Commenting on the latest Performance Indicators in Higher Education for 2011-12 Dr Wendy Piatt, Director General of the Russell Group of universities, said:

"We are proud to have some of the best university completion rates in the world and today's figures show once again the low student drop-out rates across all our universities.

"Student satisfaction and retention are very important to our universities and we are constantly assessing how best to ensure all students are given all the support they need - financial or otherwise - to complete their course and fulfil their potential at a Russell Group university.

"These statistics are a reminder of the particular challenges faced by Russell Group universities. We work hard to increase fair access and encourage poorer students to apply by pumping millions of pounds into our outreach work, including summer schools, direct work with schools and access schemes.

"But these benchmarks are fundamentally flawed and do not give a full picture - we can only admit students who actually apply and who have the right grades in the right subjects.

"The benchmarks take no account of the fact that someone with four A*s at A-level might not have a strong chance of acceptance on a very competitive Medicine course, unless the A-levels are in the required subjects. Nor do they consider whether able students actually apply in the first place – if they don’t we can’t offer them places.

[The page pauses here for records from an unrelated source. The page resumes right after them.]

Lemma workspace_evidence_exact_witness :
  exists ev, ev ∈ wme_repositories sample_evidence /\
    materialized_as ev {| wrep_repository := "org/zeta"; wrep_revision := sample_oid;
                          wrep_read_only := true |}.
Proof.
  refine (proj1 (proj2 (proj2 (@workspace_evidence_exact toy_workspace_json toy_sha
    sample_evidence sample_workspace _))) _ _); [vm_compute; reflexivity|left].
Defined.
(* ===== verification/TaskLifecycle.v ===== *)
(** * Task records ([hub-core/src/task_lifecycle.rs])

    The durable lifecycle record of an isolated task: creation, admission
    with workspace evidence, transitions, replay validation, and the check
    that a new snapshot continues an old one.  The state enum is in [Core]. *)

From stdpp Require Import base gmap strings list.
From S2P Require Import Prelude Text Core Digest Task.

Definition TASK_RECORD_SCHEMA_VERSION : N := 2.
Definition MIN_TASK_RECORD_SCHEMA_VERSION : N := 1.

Record TaskTransition := { tt_from : TaskState; tt_to : TaskState; tt_at : UnixMillis }.

Record TaskRecord := {
  tk_schema_version : N;
  tk_spec : TaskSpec;
  tk_state : TaskState;
  tk_created_at : UnixMillis;
  tk_workspace_evidence : option WorkspaceMaterializationEvidence;
  tk_admitted_at : option UnixMillis;
  tk_started_at : option UnixMillis;
  tk_finished_at : option UnixMillis;
  tk_transitions : list TaskTransition;
}.

#[global] Instance TaskTransition_eq_dec : EqDecision TaskTransition.
Proof. solve_decision. Defined.
#[global] Instance TaskRecord_eq_dec : EqDecision TaskRecord.
Proof. solve_decision. Defined.

Definition TaskRecord_create (spec : TaskSpec) (now : UnixMillis) : Result TaskRecord :=
  _ ← TaskSpec_validate spec;
  Ok {| tk_schema_version := TASK_RECORD_SCHEMA_VERSION; tk_spec := spec;
        tk_state := TsCreated; tk_created_at := now; tk_workspace_evidence := None;
        tk_admitted_at := None; tk_started_at := None; tk_finished_at := None;
        tk_transitions := [] |}.

(** [self.transitions.last().map_or(self.created_at, |t| t.at)]. *)
Definition tk_previous_at (r : TaskRecord) : UnixMillis :=
  match last (tk_transitions r) with Some t => tt_at t | None => tk_created_at r end.

(** The [&mut self] methods return the record after the call and what the
    call returned. *)
Definition TaskRecord_apply_transition (r : TaskRecord) (to : TaskState) (now : UnixMillis)
    : TaskRecord * Result unit :=
  let from := tk_state r in
  if negb (TaskState_can_transition_to from to)
  then (r, Err (InvalidTaskTransition from to))
  else if (now <? tk_previous_at r)%N
  then (r, Err (Validation "task transition timestamp {now} precedes previous lifecycle timestamp {previous_at}"))
  else
    ({| tk_schema_version := tk_schema_version r; tk_spec := tk_spec r; tk_state := to;
        tk_created_at := tk_created_at r; tk_workspace_evidence := tk_workspace_evidence r;
        tk_admitted_at := if bool_decide (to = TsAdmitted)
                          then get_or_insert (tk_admitted_at r) now else tk_admitted_at r;
        tk_started_at := if bool_decide (to = TsRunning)
                         then get_or_insert (tk_started_at r) now else tk_started_at r;
        tk_finished_at := if TaskState_is_terminal to then Some now else tk_finished_at r;
        tk_transitions := tk_transitions r ++
          [ {| tt_from := from; tt_to := to; tt_at := now |} ] |}, Ok tt).
Definition component_registered_event (m : ComponentManifest) (recorded_at : UnixMillis)
    : NewLifecycleEvent :=
  {| ne_recorded_at := recorded_at; ne_kind := ComponentRegistered; ne_entity_type := LeComponent;
     ne_entity_id := id_to_string (m_id m);
     ne_attributes := {[ "name" := component_name_str (m_name m);
                         "version" := version_str (m_version m) ]} |}.

Definition artifact_recorded_event (a : ArtifactMeta) : NewLifecycleEvent :=
  let attributes : gmap string string :=
    {[ "name" := art_name a; "media_type" := art_media_type a;
       "digest" := ContentDigest_to_hex (art_digest a); "size" := pretty (art_size a) ]} in
  {| ne_recorded_at := art_created_at a; ne_kind := ArtifactRecorded; ne_entity_type := LeArtifact;
     ne_entity_id := id_to_string (art_id a);
     ne_attributes := match art_produced_by_run a with
                      | Some run => <["produced_by_run" := id_to_string run]> attributes
                      | None => attributes
                      end |}.

Definition run_transition_event {J : JsonLib} (r : RunRecord) (t : Transition) : NewLifecycleEvent :=
  {| ne_recorded_at := tr_at t; ne_kind := RunStateChanged; ne_entity_type := LeRun;
     ne_entity_id := id_to_string (run_id r);
     ne_attributes := {[ "from" := run_state_name (tr_from t); "to" := run_state_name (tr_to t) ]} |}.

Definition run_created_event {J : JsonLib} (r : RunRecord) : NewLifecycleEvent :=
  let attributes : gmap string string :=
    {[ "component" := id_to_string (spec_component (run_spec r));
       "capability" := capability_name_str (spec_capability (run_spec r));
       "state" := run_state_name RsCreated ]} in
  {| ne_recorded_at := run_created_at r; ne_kind := RunCreated; ne_entity_type := LeRun;
     ne_entity_id := id_to_string (run_id r);
     ne_attributes := match run_reproduced_from r with
                      | Some origin => <["reproduced_from" := id_to_string origin]> attributes
                      | None => attributes
                      end |}.

Definition derive_run_events {J : JsonLib} (previous : option RunRecord) (current : RunRecord)
    : list NewLifecycleEvent :=
  (match previous with None => [run_created_event current] | Some _ => [] end) ++
  (run_transition_event current <$>
     drop (match previous with Some p => length (run_transitions p) | None => 0 end)
       (run_transitions current)).

Definition task_created_event (r : TaskRecord) : NewLifecycleEvent :=
  {| ne_recorded_at := tk_created_at r; ne_kind := TaskCreated; ne_entity_type := LeTask;
     ne_entity_id := id_to_string (ts_id (tk_spec r));
     ne_attributes := {[ "principal" := ti_principal (ts_identity (tk_spec r));
                         "state" := TaskState_as_str TsCreated ]} |}.

Definition task_transition_event (r : TaskRecord) (t : TaskTransition) : NewLifecycleEvent :=
  let attributes : gmap string string :=
    {[ "from" := TaskState_as_str (tt_from t); "to" := TaskState_as_str (tt_to t) ]} in
  {| ne_recorded_at := tt_at t; ne_kind := TaskStateChanged; ne_entity_type := LeTask;
     ne_entity_id := id_to_string (ts_id (tk_spec r));
     ne_attributes :=
       if bool_decide (tt_to t = TsAdmitted) then
         match tk_workspace_evidence r with
         | Some w => <["workspace_digest" := ContentDigest_to_hex (wme_workspace_digest w)]> attributes
         | None => attributes
         end
       else attributes |}.

Definition derive_task_events (previous : option TaskRecord) (current : TaskRecord)
    : list NewLifecycleEvent :=
  (match previous with None => [task_created_event current] | Some _ => [] end) ++
  (task_transition_event current <$>
     drop (match previous with Some p => length (tk_transitions p) | None => 0 end)
       (tk_transitions current)).

Definition workflow_cancel_requested_event (workflow_id : string) (at_ : UnixMillis)
    : NewLifecycleEvent :=
  {| ne_recorded_at := at_; ne_kind := WorkflowCancelRequested; ne_entity_type := LeWorkflow;
     ne_entity_id := workflow_id; ne_attributes := ∅ |}.

Section workflow_events.
Context `{JsonLib}.

Definition workflow_attempt_created_event (w : WorkflowRecord) (step_key : string)
    (a : StepAttempt) (observed_at : UnixMillis) : NewLifecycleEvent :=
  {| ne_recorded_at := default observed_at (sa_started_at a); ne_kind := WorkflowAttemptCreated;
     ne_entity_type := LeWorkflow; ne_entity_id := id_to_string (wr_id w);
     ne_attributes := {[ "step" := step_key; "attempt_id" := id_to_string (sa_id a);
                         "attempt_number" := pretty (sa_number a);
                         "run" := id_to_string (sa_run a);
                         "state" := run_state_name (sa_state a) ]} |}.

Definition workflow_attempt_state_changed_event (w : WorkflowRecord) (step_key : string)
    (before after : StepAttempt) (observed_at : UnixMillis) : NewLifecycleEvent :=
  {| ne_recorded_at := match sa_finished_at after with
                       | Some t => t
                       | None => default observed_at (sa_started_at after)
                       end;
     ne_kind := WorkflowAttemptStateChanged;
     ne_entity_type := LeWorkflow; ne_entity_id := id_to_string (wr_id w);
     ne_attributes := {[ "step" := step_key; "attempt_id" := id_to_string (sa_id after);
                         "attempt_number" := pretty (sa_number after);
                         "run" := id_to_string (sa_run after);
                         "from" := run_state_name (sa_state before);
                         "to" := run_state_name (sa_state after) ]} |}.

(** Every attempt of a record, in order. *)
Definition all_attempts (w : option WorkflowRecord) : list StepAttempt :=
  match w with Some w => wr_steps w ≫= sr_attempts | None => [] end.

Definition attempt_events (previous : option WorkflowRecord) (current : WorkflowRecord)
    (step_key : string) (observed_at : UnixMillis) (a : StepAttempt) : list NewLifecycleEvent :=
  let previous_attempt :=
    List.find (fun candidate => bool_decide (sa_id candidate = sa_id a)) (all_attempts previous) in
  let previous_attempt_ids : gset AttemptId := list_to_set (sa_id <$> all_attempts previous) in
  if negb (bool_decide (sa_id a ∈ previous_attempt_ids))
  then [workflow_attempt_created_event current step_key a observed_at]
  else
    match previous_attempt with
    | Some before =>
        if negb (bool_decide (sa_state before = sa_state a))
        then [workflow_attempt_state_changed_event current step_key before a observed_at]
        else []
    | None => []
    end.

"These benchmarks are also a “moving target” because if institutions with very different challenges improve their performance, then this means the benchmarks for all universities become more challenging - universities could exceed the benchmark one year but be below it the next year with exactly the same intake."

Notes to editors

  1. The HESA statistics show for young full-time first degree entrants an average continuation rate at Russell Group universities of 97.0% compared to 93.7% for the UK as a whole.  For all full time first degree entrants the average continuation rate at Russell Group universities is  96.4% compared to 92.6% for the UK as a whole.
  2. In the US the comparable continuation rate is 72.2% (Enrolment in Postsecondary Institutions, Fall 2010; Financial Statistics, Fiscal Year 2010; and Graduation Rates, Selected Cohorts, 2002–07, National centre for Education Statistics, US Department of Education, March 2012.)  The most recent OECD data published in 2009 showed that the UK’s degree completion rates were amongst the highest of any OECD country.  
  3. The 2012 National Student Survey shows 87% of students are satisfied with the quality of their university course across Russell Group universities, compared with 85% across universities in the UK.
  4. In 2010-11, the English Russell Group universities combined spent £9.5 million on OFFA-countable outreach activities, which is an average of £475,000 per institution. This is in addition to other investment by institutions.
  5. With one in seven universities in England, we provide nearly a quarter of all spending on bursaries and scholarships. More than 50,000 students from the very poorest backgrounds attending Russell Group universities received bursaries or scholarships. Across the English Russell Group universities last year a third of all fee-paying undergraduate students were receiving an ‘OFFA-countable’ bursary or scholarship worth an average of £1,395.
  6. Talking about the benchmarks Lord Browne said in his report (p49) : “The indicators do not take sufficient account of institutions’ admissions requirements, e.g. an institution could perform worse against the indicators if it does not admit students with no mathematics ‘A’ Level, even though mathematics may be considered by the institution to be a legitimate requirement for entry.”